Lemma claimed_tasks c t k v : tasks c !! t = Some k -> v ∈ awaited k -> v ∈ claimed c.
Proof. intros Ht Hv. apply elem_of_app. right. by eapply awaited_lookup. Qed.

Lemma claimed_held c v : v ∈ heldUrls (state c) -> v ∈ claimed c.
Proof. intros Hv. apply elem_of_app. by left. Qed.

(** What can be claimed after a task has moved: what the new state holds
    and what the task will store at its new stage, besides what could be
    claimed before. *)
Lemma claimed_moved c s σ st rs t k' v (P : Prop) :
  (v ∈ heldUrls s -> P) -> (v ∈ awaited k' -> P) -> (v ∈ claimed c -> P) ->
  v ∈ claimed (mkConfig s σ st (<[t := k']> (tasks c)) rs) -> P.
Proof.
  intros Hs Hk Hc [Hv|[Hv|Hv]%awaited_insert]%claimed_mk; auto.
  apply Hc, elem_of_app. by right.
Qed.

Lemma claimed_onEntry c t i rejected names slots r v :
  tasks c !! t = Some (AwaitAll rejected names slots) ->
  slots !! i = Some PromiseAll.Pending ->
  v ∈ claimed (onEntry t i rejected names slots r c) ->
  v ∈ claimed c \/ v = Url.minted (urls c).
Proof.
  intros Ht Hi. destruct r as [blob|err]; cbn [onEntry].
  - rewrite (create_eta blob). destruct rejected.
    + cfg. apply claimed_moved; [by left; apply claimed_held| |by left].
      by intros ?%awaited_awaitAll.
    + destruct (PromiseAll.values _) as [images|] eqn:Hv.
      * unfold showImages. cfg. apply claimed_moved; [|by intros ?%elem_of_nil|by left].
        unfold heldUrls. cfg. rewrite <- (values_fulfilled _ _ Hv).
        intros [[->|Hu]%(awaited_fulfil _ _ _ _ Hi)|Hz]%elem_of_app; [by right|left..].
        -- by apply (claimed_tasks _ _ _ _ Ht).
        -- apply claimed_held, elem_of_app. by right.
      * cfg. apply claimed_moved; [by left; apply claimed_held| |by left].
        intros [->|Hu]%(awaited_fulfil _ _ _ _ Hi); [by right|left].
        by apply (claimed_tasks _ _ _ _ Ht).
  - destruct rejected; [|rewrite catchFinally_eq]; cfg;
      (apply claimed_moved; [by left; apply claimed_held| |by left]);
      by intros ?%awaited_awaitAll.
Qed.

Lemma fulfilled_pending {A B} (l : list B) :
  PromiseAll.fulfilled (A := A) (const PromiseAll.Pending <$> l) = [].
Proof. by induction l. Qed.

Lemma claimed_onLoad c t r v :
  v ∈ claimed (onLoad t r c) -> v ∈ claimed c.
Proof.
  destruct r as [zip|err]; cbn [onLoad]; [destruct (imagePromises zip) as [|n ns] eqn:Hn|].
  - unfold showImages. cfg. apply claimed_moved; [|by intros ?%elem_of_nil|done].
    unfold heldUrls. cfg. intros Hz. apply claimed_held, elem_of_app. by right.
  - cfg. apply claimed_moved; [apply claimed_held| |done].
    cbn [awaited]. rewrite fulfilled_pending. by intros ?%elem_of_nil.
  - rewrite catchFinally_eq. cfg. apply claimed_moved; [apply claimed_held|by intros ?%elem_of_nil|done].
Qed.

(** An event lets the cleanup reach nothing it could not reach before,
    except the URL the event mints. *)
Lemma p2i_step_claimed e c c' v :
  step e c = Some c' -> v ∈ claimed c' -> v ∈ claimed c \/ v = Url.minted (urls c).
Proof.
  destruct e as [| | | | | |t r|t i r]; cbn [step]; intros Hs; repeat case_match; simplify_eq;
    [..|by left; eapply claimed_onLoad|by eapply claimed_onEntry].
  all: unfold claimed; p2i_handlers; cfg;
    try match goal with
        | H : Url.createObjectURL _ _ = (_, _) |- _ =>
            unfold Url.createObjectURL in H; simplify_eq
        end; unfold heldUrls; cfg; simpl.
  all: rewrite ?bind_app, ?elem_of_app; intros Hv;
    repeat match goal with
           | H : _ \/ _ |- _ => destruct H
           | H : _ ∈ (<[_:=_]> _ ≫= awaited) |- _ => apply awaited_insert in H
           end; try (by auto); by set_solver.
Qed.

Lemma awaited_inactive k : active k = false -> awaited k = [].
Proof. by destruct k as [| | | |[]|]. Qed.

(** With no call left that would resume, only the state's URLs can be
    claimed. *)
Lemma claimed_idle c v :
  Forall (fun k => active k = false) (tasks c) -> v ∈ claimed c -> v ∈ heldUrls (state c).
Proof.
  intros Hts [Hv|(k & Hv & Hk)%list_elem_of_bind]%elem_of_app; [done|].
  rewrite Forall_forall in Hts. rewrite (awaited_inactive k) in Hv by auto.
  by apply elem_of_nil in Hv.
Qed.

(** An orphan stays an orphan under every event. *)
Lemma orphan_step e c c' u :
  Url.wf (urls c) -> orphan u c -> step e c = Some c' -> orphan u c'.
Proof.
  intros Hwf [Hu Hc] Hs. split.
  - rewrite (p2i_step_lookup e c c' u) by eauto using claimed_held. done.
  - intros [? | ->]%(p2i_step_claimed _ _ _ _ Hs); [done|]. apply Hwf in Hu. lia.
Qed.

Lemma follows_reachable c c' : reachable c -> follows c c' -> reachable c'.
Proof. induction 2; eauto using reachable_step. Qed.

Lemma follows_play es c c' : play es c = Some c' -> follows c c'.
Proof.
  revert c'. induction es as [|e es IH] using rev_ind; intros c' Hp; simplify_eq/=.
  { constructor. }
  rewrite play_app in Hp. destruct (play es c) as [c1|] eqn:H1; simplify_eq/=.
  destruct (alive c1) eqn:Ha, (enabled e c1) eqn:He, (step e c1) as [c2|] eqn:Hs;
    simplify_eq/=.
  eapply follows_step; eauto.
Qed.

(** An orphan is out of reach for good: it is an orphan in every
    configuration that follows, and unmounting the component there leaves
    it live. *)
Lemma orphan_follows c c' u :
  reachable c -> orphan u c -> follows c c' ->
  orphan u c' /\ is_Some (Url.lookup u (unmount (state c') (urls c'))).
Proof.
  intros Hr Ho Hf. assert (orphan u c') as [Hu Hc].
  { induction Hf as [|e c' c'' Hf IH _ _ Hs]; [done|].
    eapply orphan_step; [|by apply IH|done].
    by apply reachable_Inv, (follows_reachable c). }
  split; [done|]. rewrite (unmount_lookup_ne (St := State)); [done|].
  intros ?. by apply Hc, claimed_held.
Qed.

(** C13. When an entry of the archive cannot be read, the object URL of
    every entry read before it is leaked for good: whatever the user does
    next, and whether or not the component is unmounted in the end, the URL
    stays live, and no render holds it. *)
Theorem p2i_leak_permanent c t i names slots err img c' :
  reachable c -> alive c = true -> tasks c !! t = Some (AwaitAll false names slots) ->
  slots !! i = Some PromiseAll.Pending -> PromiseAll.Done img ∈ slots ->
  follows (onEntry t i false names slots (Rejected err) c) c' ->
  is_Some (Url.lookup (url img) (urls c')) /\
  (url img ∉ heldUrls (state c')) /\
  is_Some (Url.lookup (url img) (unmount (state c') (urls c'))).
Proof.
  intros Hr Ha Ht Hi Himg Hf.
  destruct (p2i_entry_orphaned c t i names slots err img Hr Ht Hi Himg) as (Hu & Hh & Hts).
  destruct (orphan_follows (onEntry t i false names slots (Rejected err) c) c' (url img))
    as [[Hu' Hc'] Hun]; [| |done|].
  - apply (reachable_step (EntrySettled t i (Rejected err)) c); [done..|].
    cbn [step]. by rewrite Ht, Hi.
  - split; [done|]. intros ?%claimed_idle; done.
  - split_and!; [done| |done]. intros ?. by apply Hc', claimed_held.
Qed.

Lemma p2i_leak_permanent_witness :
  let c' := default init
              (play retried
                 (onEntry 0 1 false (imagePromises pages)
                    [PromiseAll.Done (mkImage (Str.lit "pages/page_1.png") 1);
                     PromiseAll.Pending]
                    (Rejected Exn.NotAnError) (after damaged))) in
  is_Some (Url.lookup 1 (urls c')) /\
  (1 ∉ heldUrls (state c')) /\
  is_Some (Url.lookup 1 (unmount (state c') (urls c'))).
Proof.
  apply (p2i_leak_permanent (after damaged) 0 1 (imagePromises pages)
           [PromiseAll.Done (mkImage (Str.lit "pages/page_1.png") 1); PromiseAll.Pending]
           Exn.NotAnError (mkImage (Str.lit "pages/page_1.png") 1)).
  - apply after_reachable.
  - reflexivity.
  - reflexivity.
  - reflexivity.
  - apply list_elem_of_here.
  - apply (follows_play retried). by vm_compute.
Defined.

End leak.

(** ** Without a failed entry nothing leaks *)

(** An entry of an archive could not be read. *)
Definition failed_entry (e : Event) : bool :=
  match e with EntrySettled _ _ (Rejected _) => true | _ => false end.

(** No [Promise.all] has rejected. *)
Definition unrejected (k : Task) : bool :=
  match k with AwaitAll true _ _ => false | _ => true end.

(** Every live URL is within the cleanup's reach. *)
Record Covered (c : Config) : Prop := mkCovered {
  covered_live : forall u, is_Some (Url.lookup u (urls c)) -> u ∈ claimed c;
  covered_tasks : Forall (fun k => unrejected k = true) (tasks c);
}.

Section covered.
Implicit Types (c : Config) (u v t i : nat) (k : Task) (ts : list Task).

(** What a task will store stays claimed when the task moves to a stage
    that will store as much. *)
Lemma awaited_moved ts t k k' v :
  ts !! t = Some k -> (v ∈ awaited k -> v ∈ awaited k') ->
  v ∈ (ts ≫= awaited) -> v ∈ (<[t := k']> ts ≫= awaited).
Proof.
  intros Ht Hk (k0 & Hv & [j Hj]%list_elem_of_lookup)%list_elem_of_bind.
  apply list_elem_of_bind. destruct (decide (j = t)) as [->|Hne].
  - exists k'. simplify_eq. split; [auto|]. apply list_elem_of_lookup. exists t.
    apply list_lookup_insert_eq. by eapply lookup_lt_Some.
  - exists k0. split; [done|]. apply list_elem_of_lookup. exists j.
    by rewrite list_lookup_insert_ne.
Qed.

Lemma awaited_stored ts t k k' v :
  ts !! t = Some k -> v ∈ awaited k' -> v ∈ (<[t := k']> ts ≫= awaited).
Proof.
  intros Ht Hv. apply list_elem_of_bind. exists k'. split; [done|].
  apply list_elem_of_lookup. exists t. apply list_lookup_insert_eq. by eapply lookup_lt_Some.
Qed.

(** What the other tasks will store is not touched when one task moves. *)
Lemma awaited_split ts t k k' v :
  ts !! t = Some k -> v ∈ (ts ≫= awaited) -> v ∈ awaited k \/ v ∈ (<[t := k']> ts ≫= awaited).
Proof.
  intros Ht Hv. destruct (decide (v ∈ awaited k)) as [|Hn]; [by left|right].
  by apply (awaited_moved ts t k).
Qed.

Lemma created_live b σ u :
  is_Some (Url.lookup u (Url.createObjectURL b σ).2) ->
  u = Url.minted σ \/ is_Some (Url.lookup u σ).
Proof.
  intros Hu. destruct (decide (u = Url.minted σ)) as [|Hne]; [by left|right].
  by rewrite lookup_create_ne in Hu.
Qed.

------

_WORK TO COMPLETE_
What you return must be an exact retyping of the lines above starting at the line with "unfold heldUrls. cfg. rewrite" and ending at the line with "-- apply claimed_held, elem_of_app.", and nothing besides.

_THE COMPLETED TASK_
        unfold heldUrls. cfg. rewrite <- (values_fulfilled _ _ Hv).
        intros [[->|Hu]%(awaited_fulfil _ _ _ _ Hi)|Hz]%elem_of_app; [by right|left..].
        -- by apply (claimed_tasks _ _ _ _ Ht).
        -- apply claimed_held, elem_of_app. by right.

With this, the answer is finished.